◆ THE PROBLEM ◆
When you find the line with "in_range 188 190 c" among the records below, reproduce it and each line after it exactly, ending with the line with "one-or-more: [\s+] *)".

◆ INFORMATION SHOWN ◆
(** * fix_menu_corruption.py: the repair pipeline and its properties

    A shallow embedding of the script [src/fix_menu_corruption.py].

    - A document is a Python [str], modelled as a list of characters.  A
      character is an [ascii], read as the code point of the same number
      (0 to 255); the classes [\s] and [\w] are the ones CPython uses for
      [str] patterns, restricted to that range.
    - [re.sub] is modelled by a backtracking matcher for the regular
      expression constructs the script uses (literal characters, [\s], [\s+],
      a capturing group around a greedy character class, [\b]) and by the
      left-to-right scan that replaces the non-overlapping matches.
    - [str.replace] is the left-to-right scan replacing the non-overlapping
      occurrences of a literal.
    - The script body (read, transform, conditional write, print) is written
      in a small state-and-error monad over a [world] holding the file. *)

From Stdlib Require Import Ascii String List Bool Arith Lia NArith.
Import ListNotations.

Local Open Scope list_scope.
Local Open Scope bool_scope.

(* ================================================================== *)
(** ** Characters and text *)

Definition text := list ascii.

(** A string literal as a text. *)
Definition txt (s : string) : text := list_ascii_of_string s.

Definition code (c : ascii) : N := N_of_ascii c.

Definition in_range (lo hi : N) (c : ascii) : bool :=
  (N.leb lo (code c)) && (N.leb (code c) hi).

(** The double quote character. *)
Definition dquote : ascii := ascii_of_nat 34.

(** [\s] for a [str] pattern: the characters for which [str.isspace] holds.
    Below 256 these are TAB..CR, FS..US, SPACE, NEL (0x85) and NBSP (0xA0). *)
Definition is_space (c : ascii) : bool :=
  in_range 9 13 c || in_range 28 32 c || N.eqb (code c) 133 || N.eqb (code c) 160.

Definition is_digit (c : ascii) : bool := in_range 48 57 c.
Definition is_upper (c : ascii) : bool := in_range 65 90 c.
Definition is_lower (c : ascii) : bool := in_range 97 122 c.
Definition is_hyphen (c : ascii) : bool := N.eqb (code c) 45.

(** The class [[a-zA-Z0-9]]. *)
Definition alnum (c : ascii) : bool := is_lower c || is_upper c || is_digit c.
(** The class [[a-zA-Z0-9-]]. *)
Definition alnum_hyphen (c : ascii) : bool := alnum c || is_hyphen c.
(** The class [[a-zA-Z-]]. *)
Definition alpha_hyphen (c : ascii) : bool := is_lower c || is_upper c || is_hyphen c.

(** [\w] for a [str] pattern: [str.isalnum] or the underscore.  Below 256 the
    alphanumeric code points outside ASCII are 0xAA, 0xB2, 0xB3, 0xB5, 0xB9,
    0xBA, 0xBC..0xBE, 0xC0..0xD6, 0xD8..0xF6 and 0xF8..0xFF. *)
Definition is_word (c : ascii) : bool :=
  alnum c || N.eqb (code c) 95
  || N.eqb (code c) 170 || in_range 178 179 c || N.eqb (code c) 181
  || in_range 185 186 c || in_range 188 190 c
  || in_range 192 214 c || in_range 216 246 c || in_range 248 255 c.

(** The character before the scan position, [None] at the start of the text. *)
Definition word_before (prev : option ascii) : bool :=
  match prev with Some c => is_word c | None => false end.

Definition word_after (s : text) : bool :=
  match s with c :: _ => is_word c | [] => false end.

(** [\b]: exactly one of the two neighbours is a word character. *)
Definition at_boundary (prev : option ascii) (s : text) : bool :=
  xorb (word_before prev) (word_after s).

(** The previous character after the scan has moved over [w]. *)
Definition adv (prev : option ascii) (w : text) : option ascii :=
  fold_left (fun _ c => Some c) w prev.

(* ================================================================== *)
(** ** The regular expressions of the script *)

(** The constructs that occur in the script's patterns. *)
Inductive item : Type :=
| Lit (c : ascii)              (* a literal character *)
| Cls (p : ascii -> bool)      (* one character of a class: [\s] *)
| Plus (p : ascii -> bool)     (* greedy one-or-more: [\s+] *)
| Cap (p : ascii -> bool)      (* a capturing group [([...]+)] *)
| Bnd.                         (* [\b] *)

Definition regex := list item.

Section Star.
Context {R : Type}.

(** Greedy repetition of class [p]: take a character and go on when
    possible; when the rest of the pattern fails, give the character back.
    The continuation [k] receives the text consumed here. *)
Fixpoint star (p : ascii -> bool)
         (k : text -> option ascii -> text -> option R)
         (prev : option ascii) (s : text) : option R :=
  match s with
  | c :: s' =>
      if p c then
        match star p (fun w => k (c :: w)) (Some c) s' with
        | Some r => Some r
        | None => k [] prev s
        end
      else k [] prev s
  | [] => k [] prev s
  end.

Definition plus (p : ascii -> bool)
           (k : text -> option ascii -> text -> option R)
           (prev : option ascii) (s : text) : option R :=
  match s with
  | c :: s' => if p c then star p (fun w => k (c :: w)) (Some c) s' else None
  | [] => None
  end.
End Star.

(** [mseq its caps prev s]: match the items [its] at the head of [s], the
    character before being [prev]; the result is the captured groups (in
    order) and the text left after the match. *)
Fixpoint mseq (its : regex) (caps : list text) (prev : option ascii) (s : text)
  : option (list text * text) :=
  match its with
  | [] => Some (caps, s)
  | Lit c :: r =>
      match s with
      | x :: s' => if Ascii.eqb x c then mseq r caps (Some x) s' else None
      | [] => None
      end
  | Cls p :: r =>
      match s with
      | x :: s' => if p x then mseq r caps (Some x) s' else None
      | [] => None
      end
  | Plus p :: r => plus p (fun _ => mseq r caps) prev s
  | Cap p :: r => plus p (fun w => mseq r (caps ++ [w])) prev s
  | Bnd :: r => if at_boundary prev s then mseq r caps prev s else None
  end.

(** Replacement templates: literal text and group references [\1], [\2]. *)
Inductive piece : Type :=
| TLit (t : text)
| TGrp (n : nat).

Definition template := list piece.

Definition expand (tpl : template) (caps : list text) : text :=
  flat_map (fun pc => match pc with
                      | TLit t => t
                      | TGrp n => nth (pred n) caps []
                      end) tpl.

(** [re.sub]: scan from the left; at a position where the pattern matches,
    emit the expanded template and continue after the match, otherwise copy
    the character.  [skip] counts the characters of the current match still to
    be passed over.  At the end of the text one more (empty) match is tried. *)
Fixpoint sub_from (pat : regex) (tpl : template)
         (prev : option ascii) (s : text) (skip : nat) : text :=
  match s with
  | [] =>
      match mseq pat [] prev [] with
      | Some (caps, _) => expand tpl caps
      | None => []
      end
  | c :: s' =>
      match skip with
      | S k => sub_from pat tpl (Some c) s' k
      | O =>
          match mseq pat [] prev s with
          | Some (caps, rest) =>
              if Nat.eqb (length rest) (length s)
              then expand tpl caps ++ c :: sub_from pat tpl (Some c) s' 0
              else expand tpl caps
                     ++ sub_from pat tpl (Some c) s' (length s' - length rest)
          | None => c :: sub_from pat tpl (Some c) s' 0
          end
      end
  end.

Definition re_sub (pat : regex) (tpl : template) (s : text) : text :=
  sub_from pat tpl None s 0.

(* ================================================================== *)
(** ** [str.replace] *)

Fixpoint prefixb (p s : text) : bool :=
  match p, s with
  | [], _ => true
  | a :: p', b :: s' => Ascii.eqb a b && prefixb p' s'
  | _ :: _, [] => false
  end.

Fixpoint replace_from (old new : text) (s : text) (skip : nat) : text :=
  match s with
  | [] => []
  | c :: s' =>
      match skip with
      | S k => replace_from old new s' k
      | O =>
          if prefixb old s
          then new ++ replace_from old new s' (length old - 1)
          else c :: replace_from old new s' 0
      end
  end.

◆ WRITTEN RESPONSE ◆
  || in_range 185 186 c || in_range 188 190 c
  || in_range 192 214 c || in_range 216 246 c || in_range 248 255 c.

(** The character before the scan position, [None] at the start of the text. *)
Definition word_before (prev : option ascii) : bool :=
  match prev with Some c => is_word c | None => false end.

Definition word_after (s : text) : bool :=
  match s with c :: _ => is_word c | [] => false end.

(** [\b]: exactly one of the two neighbours is a word character. *)
Definition at_boundary (prev : option ascii) (s : text) : bool :=
  xorb (word_before prev) (word_after s).

(** The previous character after the scan has moved over [w]. *)
Definition adv (prev : option ascii) (w : text) : option ascii :=
  fold_left (fun _ c => Some c) w prev.

(* ================================================================== *)
(** ** The regular expressions of the script *)

(** The constructs that occur in the script's patterns. *)
Inductive item : Type :=
| Lit (c : ascii)              (* a literal character *)
| Cls (p : ascii -> bool)      (* one character of a class: [\s] *)
| Plus (p : ascii -> bool)     (* greedy one-or-more: [\s+] *)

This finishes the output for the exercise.